RECORDS FOR THIS TASK =
(* ===== verification/McExplicitBulk.v ===== *)
(** * The bulk operations of [ExplicitProducer]

    concurrentqueue.h: [enqueue_bulk] reserves the blocks it needs, takes them into the
    block index, and only then constructs the elements; [dequeue_bulk] takes elements
    from consecutive blocks.  Used by one thread. *)
From S2P Require Import Prelude McDetails McBlock McPool McSlots McBulk McExplicit.
Local Open Scope Z_scope.

Module McExplicitBulk.
Import McDetails McBlock McPool McSlots McBulk McExplicit.

Section producer.
Context `{Traits} {T : Type}.

(** An entry of the index that is not published yet. *)
Definition index_entry (base : Z) (b : nat) (r : producer) : result producer :=
  match blockIndex r with
  | [] => UB
  | h :: hs =>
      es ← awrite (entries h) (pr_blockIndexFront r) (Some (base, b));
      Ok (set_index r (Header (size h) (front h) es :: hs) (pr_blockIndexSize r)
            (Z.land (u64 (pr_blockIndexFront r + 1)) (u64 (pr_blockIndexSize r - 1))))
  end.

(** The blocks ahead that are empty, at most [turns]; [turns] is
    [blockBaseDiff / BLOCK_SIZE].  What is left of [turns] is returned. *)
Fixpoint take_ahead (turns : nat) (currentTailIndex : Z) (first : option nat) (p : pool T) (r : producer) :
    result (producer * option nat * Z * nat) :=
  match turns, tailBlock r with
  | S rest, Some tb =>
      b ← deref p tb;
      if decide (next b = first) then Ok (r, first, currentTailIndex, turns)
      else
        match next b with
        | None => UB
        | Some nx =>
            bn ← deref p nx;
            e ← is_empty explicit_context bn;
            if e : bool
            then
              let currentTailIndex := u64 (currentTailIndex + BLOCK_SIZE) in
              r ← index_entry currentTailIndex nx (set_block r (Some nx) (pr_blockIndexSlotsUsed r));
              take_ahead rest currentTailIndex (or_first first nx) p r
            else Ok (r, first, currentTailIndex, turns)
        end
  | _, _ => Ok (r, first, currentTailIndex, turns)
  end.

(** What a failure goes back to. *)
Record original := Original { originalFront : Z; originalUsed : Z; startBlock : option nat }.

Definition undo (o : original) (first : option nat) (r : producer) : producer :=
  let r := set_block r (match startBlock o with None => first | b => b end) (originalUsed o) in
  set_index r (blockIndex r) (pr_blockIndexSize r) (originalFront o).

(** Room in the index for one more block; [originalFront] follows a new index. *)
Definition bulk_index (canAlloc full : bool) (o : original) (p : pool T) (r : producer) :
    result (pool T * producer * original * bool) :=
  if bool_decide (blockIndex r = []) || (pr_blockIndexSlotsUsed r =? pr_blockIndexSize r) || full
  then
    if negb canAlloc || full then Ok (p, r, o, false)
    else
      '(p, r, ok) ← new_block_index (originalUsed o) p r;
      Ok (p, r, if ok : bool then Original (originalUsed o) (originalUsed o) (startBlock o) else o, ok)
  else Ok (p, r, o, true).

(** As many blocks as necessary from the pool; without a first block the call has
    failed, and its changes are undone. *)
Fixpoint allocate (turns : nat) (canAlloc : bool) (o : original) (currentTailIndex : Z)
    (first : option nat) (p : pool T) (r : producer) : result (pool T * producer * original * option nat * bool) :=
  match turns with
  | O => Ok (p, r, o, first, true)
  | S turns =>
      let currentTailIndex := u64 (currentTailIndex + BLOCK_SIZE) in
      let head := headIndex r in
      assert_ NDEBUG (negb (clt currentTailIndex head));;
      '(p, r, o, ok) ← bulk_index canAlloc (too_full currentTailIndex head) o p r;
      if negb ok then Ok (p, undo o first r, o, first, false)
      else
        '(p, nb) ← requisition_block canAlloc p;
        match nb with
        | None => Ok (p, undo o first r, o, first, false)
        | Some nb =>
            p ← update p nb (set_all_empty explicit_context);
            p ← link_block nb p r;
            r ← index_entry currentTailIndex nb (set_block r (Some nb) (u64 (pr_blockIndexSlotsUsed r + 1)));
            allocate turns canAlloc o currentTailIndex (or_first first nb) p r
        end
  end.

(** [reset_empty] from the first block on, up to [last]. *)
Fixpoint reset_blocks (fuel : nat) (last b : option nat) (p : pool T) : result (pool T) :=
  match fuel, b with
  | S fuel, Some i =>
      p ← update p i (reset_empty explicit_context);
      if decide (b = last) then Ok p
      else blk ← deref p i; reset_blocks fuel last (next blk) p
  | _, _ => UB
  end.

Definition publish_front (r : producer) : result producer :=
  match blockIndex r with
  | [] => UB
  | h :: hs =>
      Ok (set_index r
            (Header (size h) (Z.land (u64 (pr_blockIndexFront r - 1)) (u64 (pr_blockIndexSize r - 1))) (entries h) :: hs)
            (pr_blockIndexSize r) (pr_blockIndexFront r))
  end.

(** [enqueue_bulk] of the elements [xs]. *)
Definition enqueue_bulk (noexcept_ctor canAlloc : bool) (xs : list T) (throws : list bool)
    (p : pool T) (r : producer) : result (pool T * producer * enqueued) :=
  let count := Z.of_nat (length xs) in
  let startTailIndex := tailIndex r in
  let start := Original (pr_blockIndexFront r) (pr_blockIndexSlotsUsed r) (tailBlock r) in
  let blockBaseDiff :=
    u64 (block_start (u64 (startTailIndex + count - 1)) - block_start (u64 (startTailIndex - 1))) in
  let currentTailIndex := block_start (u64 (startTailIndex - 1)) in
  let turns := Z.to_nat (blockBaseDiff / BLOCK_SIZE) in
  '(r, first, currentTailIndex, needed) ← take_ahead turns currentTailIndex None p r;
  '(p, r, start, first, ok) ← allocate needed canAlloc start currentTailIndex first p r;
  if negb ok then Ok (p, r, Returned false)
  else
    p ← (if 0 <? blockBaseDiff then reset_blocks turns (tailBlock r) first p else Ok p);
    r ← (if (0 <? blockBaseDiff) && noexcept_ctor then publish_front r else Ok r);
    let newTailIndex := u64 (startTailIndex + count) in
    let boundary := slot startTailIndex =? 0 in
    assert_ NDEBUG (negb boundary || non_null first || (count =? 0));;
    let tb := if boundary && non_null first then first else startBlock start in
    '(p, f) ← fill_blocks (S turns) noexcept_ctor newTailIndex (tailBlock r) startTailIndex xs throws tb p;
    match f with
    | ThrewAt constructedStopIndex lastBlockEnqueued =>
        p ← destroy_constructed (S turns) constructedStopIndex lastBlockEnqueued startTailIndex
              (if boundary then first else startBlock start) p;
        Ok (p, undo start first r, Threw)
    | Filled =>
        r ← (if negb noexcept_ctor && non_null first then publish_front r else Ok r);
        Ok (p, set_tail r newTailIndex, Returned true)
    end.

WHAT THE TASK ASKS = Everything from the first line of the entries above through the line with "[blockBaseDiff / BLOCK_SIZE]." is to be reproduced exactly, and nothing else.

OUTPUT =
(* ===== verification/McExplicitBulk.v ===== *)
(** * The bulk operations of [ExplicitProducer]

    concurrentqueue.h: [enqueue_bulk] reserves the blocks it needs, takes them into the
    block index, and only then constructs the elements; [dequeue_bulk] takes elements
    from consecutive blocks.  Used by one thread. *)
From S2P Require Import Prelude McDetails McBlock McPool McSlots McBulk McExplicit.
Local Open Scope Z_scope.

Module McExplicitBulk.
Import McDetails McBlock McPool McSlots McBulk McExplicit.

Section producer.
Context `{Traits} {T : Type}.

(** An entry of the index that is not published yet. *)
Definition index_entry (base : Z) (b : nat) (r : producer) : result producer :=
  match blockIndex r with
  | [] => UB
  | h :: hs =>
      es ← awrite (entries h) (pr_blockIndexFront r) (Some (base, b));
      Ok (set_index r (Header (size h) (front h) es :: hs) (pr_blockIndexSize r)
            (Z.land (u64 (pr_blockIndexFront r + 1)) (u64 (pr_blockIndexSize r - 1))))
  end.

(** The blocks ahead that are empty, at most [turns]; [turns] is
    [blockBaseDiff / BLOCK_SIZE].  What is left of [turns] is returned. *)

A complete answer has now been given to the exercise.